GUY DEBORD
REFUTAÇÃO DE TODAS AS CRITICAS,
TANTO ELOGIOSAS COMO HOSTIS,
ATÉ AQUI PUBLICADAS SOBRE O FILME
"A SOCIEDADE DO ESPECTÁCULO"
1975
(Simmar Films)
A organização espectacular da presente sociedade de classes acarreta duas consequências reconhecíveis em toda a parte: por um lado, a falsificação generalizada dos produtos, tal como dos raciocínios; por outro, a obrigação, para todos os que pretendem nela encontrar a felicidade pessoal, de se manterem sempre a grande distância daquilo que fingem amar - pois nunca dispõem dos meios, intelectuais ou outros, para disso chegarem a um conhecimento directo e aprofundado, a uma prática completa e a um gosto autêntico.
Isto que é já bastante evidente quando se trata do habitat, do vinho, do consumo cultural ou da liberalização dos costumes, deve ser naturalmente bastante mais vincado quando se trata da teoria revolucionária e da terrível linguagem que ela mantém sobre um mundo condenado.
Esta falsificação ingénua e esta aprovação incompetente, que são como que o odor específico do espectáculo, nunca deixaram portanto de ilustrar os comentários, diversamente incompreensivos, que responderam ao filme intitulado A Sociedade do Espectáculo.

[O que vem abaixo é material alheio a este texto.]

(** * The [destructuring-assignment] rule of eslint-plugin-react

    A shallow embedding of [lib/rules/destructuring-assignment.js]: the
    parameter evaluator, the stack of component parameters, the set of
    names bound to [useContext] results, and the visitor handlers, with
    the reports they hand to the lint engine.  The mutable state of the
    rule ([queue], [contextSet], and the reports sent so far) is threaded
    explicitly through the handlers. *)

From stdpp Require Import base option list strings gmap.

(** ** Syntax nodes

    ESTree nodes are objects tagged by their [type]; the rule reads the
    fields below.  A field read on a node that does not have it is
    [undefined] in the source and [None] here.  [OtherNode] stands for
    the kinds of node that have none of these fields, such as statements
    and class members; every node has a [range], may have a
    [typeAnnotation], and has a [parent] unless it is the root.  The rule
    reads [name] and [callee] without a test of the type, so the other
    kinds that have them are here too: a private name ([#props]) has a
    [name], and a [new] expression has a [callee]. *)

Inductive FunctionType : Type :=
  | FunctionDeclaration
  | ArrowFunctionExpression
  | FunctionExpression.

#[local] Unset Elimination Schemes.

Inductive Node : Type :=
  | mkNode (shape : Shape) (range : nat * nat)
           (typeAnnotation : option Node) (parent : option Node)
with Shape : Type :=
  | Identifier (name : string)
  | ObjectPattern
  | ThisExpression
  | MemberExpression (object property : Node)
  | CallExpression (callee : Node)
  | VariableDeclaratorNode (id : Node) (init : option Node)
  | FunctionNode (ftype : FunctionType) (params : list Node)
  | OtherNode (type : string)
  | PrivateIdentifier (name : string)
  | NewExpression (callee : Node).

#[local] Set Elimination Schemes.

Definition n_shape (n : Node) : Shape :=
  match n with mkNode s _ _ _ => s end.

Definition n_range (n : Node) : nat * nat :=
  match n with mkNode _ r _ _ => r end.

Definition n_typeAnnotation (n : Node) : option Node :=
  match n with mkNode _ _ t _ => t end.

Definition n_parent (n : Node) : option Node :=
  match n with mkNode _ _ _ p => p end.
(** *** Equal content under different insertion orders *)

(** Two values with the same logical content: equal, or lists of such values,
    or dictionaries (without repeated keys) whose items are the same up to
    their order, the values again up to the order of nested dictionaries. *)
Inductive same_content : pyval -> pyval -> Prop :=
| same_refl (v : pyval) : same_content v v
| same_list (l1 l2 : list pyval) :
    Forall2 same_content l1 l2 -> same_content (PyList l1) (PyList l2)
| same_dict (d1 d1' d2 : list (string * pyval)) :
    NoDup (map fst d1) ->
    Forall2 (fun a b => fst a = fst b /\ same_content (snd a) (snd b)) d1 d1' ->
    Permutation d1' d2 ->
    same_content (PyDict d1) (PyDict d2).

(** Items in key order. *)
Definition key_le {V : Type} (a b : string * V) : Prop :=
  String.leb (fst a) (fst b) = true.

Definition is_lower_hex (c : ascii) : bool :=
  let n := Z.of_N (N_of_ascii c) in
  ((48 <=? n) && (n <=? 57)) || ((97 <=? n) && (n <=? 102)).

(** *** The states a node goes through *)

(** One call on the object, from the server's handlers, from [run] or from a
    timer: a method of the class, or the handler of [DELETE /transactions],
    which empties the pool field itself. A call that raises, or a search that
    is cut short, leaves the state it had reached. The neighbours are set by
    [set_neighbours] and [sync_neighbours], each call with the answers its
    sockets give; [run] is three of these calls in a row. *)
Inductive step (W : world) : BlockChain -> BlockChain -> Prop :=
| step_set_neighbours N self self' :
    set_neighbours N self = Some self' -> step W self self'
| step_sync_neighbours N self self' :
    sync_neighbours N self = Some self' -> step W self self'
| step_add_transaction sender recipient value pk sig self :
    step W self (snd (add_transaction W sender recipient value pk sig self))
| step_create_transaction sender recipient value pk sig self :
    step W self (snd (create_transaction W sender recipient value pk sig self))
| step_mining fuel now self :
    step W self (snd (mining W fuel now self))
| step_start_mining fuel now self :
    step W self (snd (start_mining W fuel now self))
| step_resolve_conflicts self :
    step W self (snd (resolve_conflicts W self))
| step_delete_transactions self :
    step W self (set_transaction_pool [] self).

Inductive reachable (W : world) : BlockChain -> Prop :=
| reachable_init now blockchain_address port :
    reachable W (init W now blockchain_address port)
| reachable_step self self' :
    reachable W self -> step W self self' -> reachable W self'.

Ltac block_has_keys :=
  unfold is_block; eexists _, _, _; repeat split; reflexivity.
(* ===================================================================== *)
(** ** Sample data for concrete runs *)
(* ===================================================================== *)

(** Mining with the nonce given instead of searched: the reward, then the
    block on the hash of the last one. *)
Definition mine_with_nonce (W : world) (now : float) (nonce : Z)
  (self : BlockChain) : BlockChain :=
  let self := snd (add_transaction W MINING_SENDER (blockchain_address self)
                     (PyFloat MINING_REWARD) PyNone PyNone self) in
  match py_last (chain self) with
  | Ok last_block => snd (create_block W now nonce (hash last_block) self)
  | _ => self
  end.

Definition sample_public_key : pyval := PyStr (String.concat "" (repeat "11" 64)).
Definition sample_signature : pyval := PyStr (String.concat "" (repeat "22" 64)).

(** A world of two peers. Its verifier takes 64-byte keys and accepts one
    signature, its [float] is given no numeral in these runs, and [str] is
    stood for by the JSON text. *)
Definition sample_verify (key signature message : list Z) : outcome bool :=
  if forallb (Z.eqb 34) signature && (length signature =? 64)%nat
  then Ok true else Raise BadSignatureError.

Definition sample_key_check (key : list Z) : option exn :=
  if (length key =? 64)%nat then None else Some MalformedPointError.

Definition lone_world : world :=
  World (fun _ => Raise ValueError) json_dumps sample_key_check sample_verify
        (fun _ => Raise RequestException)
        (fun _ _ => Some RequestException)
        (fun _ => Some RequestException).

A incompreensão, neste caso, impõe-se ainda por algum tempo. O espectáculo é uma miséria, mais que uma conspiração. E os que escrevem nos jornais do nosso tempo não nos escondem nada da sua inteligência: usam normalmente toda a que têm. Que poderiam eles dizer de pertinente acerca de um filme que ataca, em bloco, os seus hábitos e ideias, e os ataca no momento em que eles próprios começam a senti-los desmoronarem-se em cada detalhe? A debilidade das suas reacções acompanha a decadência do seu mundo. Os que dizem que gostam deste filme gostaram em demasia doutras coisas para poder gostar dele; os que dizem que não gostam dele, também eles aceitaram muitas outras coisas para que o seu julgamento tenha o menor peso.

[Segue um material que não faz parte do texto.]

(** X22. For every site count [number_sites >= 0], [sample_random_state]
    returns a state whose [x], [y] and [z] arrays each have length
    [number_sites]; its only effect is to consume [2 * number_sites] doubles
    of the generator, the first [number_sites] of them for the azimuths and
    the others for the polar angles.  At site [i] the vector is
    [(sin phi * cos theta, sin phi * sin theta, cos phi)], each product a
    rounded double, with [theta = (2 * pi) * u] for the [i]-th double [u] and
    [phi = arccos w] for [w = -1 + 2 * v] from the [(number_sites + i)]-th
    double [v], where [2 * pi] is the double [2 * np.pi]. *)
Theorem sample_random_state_components (number_sites : Z) (g : RandomState) :
  (0 <= number_sites)%Z ->
  let n := Z.to_nat number_sites in
  exists st,
    sample_random_state np_sin np_cos np_arccos number_sites g
    = (Ok st, advance g (n + n)) /\
    np_len (HeisenbergState.x st) = number_sites /\
    np_len (HeisenbergState.y st) = number_sites /\
    np_len (HeisenbergState.z st) = number_sites /\
    forall i, (0 <= i < number_sites)%Z ->
      let u := draws g (cursor g + Z.to_nat i)%nat in
      let v := draws g (cursor g + n + Z.to_nat i)%nat in
      let theta := (0x1.921fb54442d18p+2 * (0 + 1 * u))%float in
      let phi := np_arccos (-1 + 2 * v)%float in
      spin_at st i = (np_sin phi * np_cos theta,
                      np_sin phi * np_sin theta,
                      np_cos phi)%float.
Proof.
  intros Hn n. eexists. split; [now apply sample_random_state_run |].
  cbn [HeisenbergState.x HeisenbergState.y HeisenbergState.z].
  unfold np_len. rewrite !length_map, !length_seq. fold n.
  repeat split; try (unfold n; lia).
  intros i Hi. unfold spin_at.
  cbn [HeisenbergState.x HeisenbergState.y HeisenbergState.z].
  rewrite !nth_map_seq by (unfold n; lia). reflexivity.
Qed.

End SampledState.

Lemma sample_random_state_degenerate_counts_witness :
  sample_random_state PrimFloat.sqrt PrimFloat.sqrt PrimFloat.sqrt (-1)
                      (constant_generator 0)
  = (Raise ValueError, constant_generator 0) /\
  sample_random_state PrimFloat.sqrt PrimFloat.sqrt PrimFloat.sqrt 0
                      (constant_generator 0)
  = (Ok (HeisenbergState.make [] [] []), constant_generator 0).
Proof.
  destruct (sample_random_state_degenerate_counts
              PrimFloat.sqrt PrimFloat.sqrt PrimFloat.sqrt
              (-1) (constant_generator 0)) as [Hneg _].
  destruct (sample_random_state_degenerate_counts
              PrimFloat.sqrt PrimFloat.sqrt PrimFloat.sqrt
              0 (constant_generator 0)) as [_ Hzero].
  split; [apply Hneg; lia | now apply Hzero].
Defined.

(** With the square root in the place of the three routines and a generator
    that always yields [0.5], the polar cosine is [-1 + 2 * 0.5 = 0.]. *)
Lemma sample_random_state_components_witness :
  exists st,
    sample_random_state PrimFloat.sqrt PrimFloat.sqrt PrimFloat.sqrt 2
                        (constant_generator 0.5)
    = (Ok st, advance (constant_generator 0.5) 4) /\
    np_len (HeisenbergState.x st) = 2%Z /\
    nth 1 (HeisenbergState.z st) 0%float = 0%float.
Proof.
  destruct (sample_random_state_components
              PrimFloat.sqrt PrimFloat.sqrt PrimFloat.sqrt
              2 (constant_generator 0.5))
    as (st & Hrun & Hx & _ & _ & Hsite); [lia |].
  exists st. split; [exact Hrun |]. split; [exact Hx |].
  pose proof (Hsite 1%Z) as H1. cbv zeta in H1.
  assert (Hz : nth 1 (HeisenbergState.z st) 0%float = snd (spin_at st 1))
    by reflexivity.
  rewrite Hz, H1 by lia. reflexivity.
Defined.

Quem atenta na pobreza da sua vida compreende bem a pobreza dos seus discursos. Basta ver os adornos e as ocupações deles, as suas mercadorias e cerimónias; e isto está à vista por todo o lado. Basta ouvir as vozes imbecis que vos dizem aquilo em que vos tornásteis na alienação, e que vo-lo dizem com desprezo, a cada hora que passa..
Os espectadores não encontram o que desejam; eles desejam o que encontram.

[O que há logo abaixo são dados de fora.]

(** * SecureKeeper: the route layer of the credential vault

    A shallow embedding of [server/routes.ts]: the login rate limiter and
    its attempt table, the authentication routes, the password (vault)
    routes, the statistics, alert and activity-log routes, and the password
    generator route.

    The route layer talks to three modules whose code is not part of the
    sources at hand: [./storage] (the durable store), [./auth] (session
    handling and the credential verifier) and [./utils] together with
    [@shared/schema] (pure helpers and the request schemas).  Calls to the
    first two are kept as explicit [await]s of a small program monad, so
    that what a route calls, in which order and with which arguments can be
    read off its trace; the pure helpers are the fields of the class
    [Imports]. *)

From Stdlib Require Import ZArith List String Ascii Bool Lia.
From stdpp Require Import base option list gmap strings pretty.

O espectáculo não rebaixa os homens até fazer-se amar por eles; mas muitos são pagos para fazer de conta. Agora que já não podem ir ao ponto de assegurar que esta sociedade é plenamente satisfatória, apressam-se em primeiro lugar a afirmar-se insatisfeitos com toda a crítica do que existe. Todos os insatisfeitos se creem mercedores de melhor. Mas acaso imaginam eles que queremos convencê-los? Acreditarão eles que ainda estão a tempo de se ligar a uma tal crítica, se por uma vez esta aceitasse a sua adesão? Acreditarão poder falar fazendo esquecer o sítio donde falam, eles, os locatários do território da aprovação?
Será motivo de espanto, num futuro mais livre e mais verídico, que os escribas do sistema da mentira espectacular tenham podido julgar-se qualificados para dar a sua opinião, e pesar tranquilamente os prós e os contras, a propósito de um filme que é a negação do espectáculo; como se a dissolução deste sistema fosse uma questão de opiniões. O seu sistema é agora atacado na realidade; defende-se pela força; já não tem curso a moeda falsa dos argumentos deles, e portanto o desemprego ameaça presentemente um bom número de quadros da falsificação.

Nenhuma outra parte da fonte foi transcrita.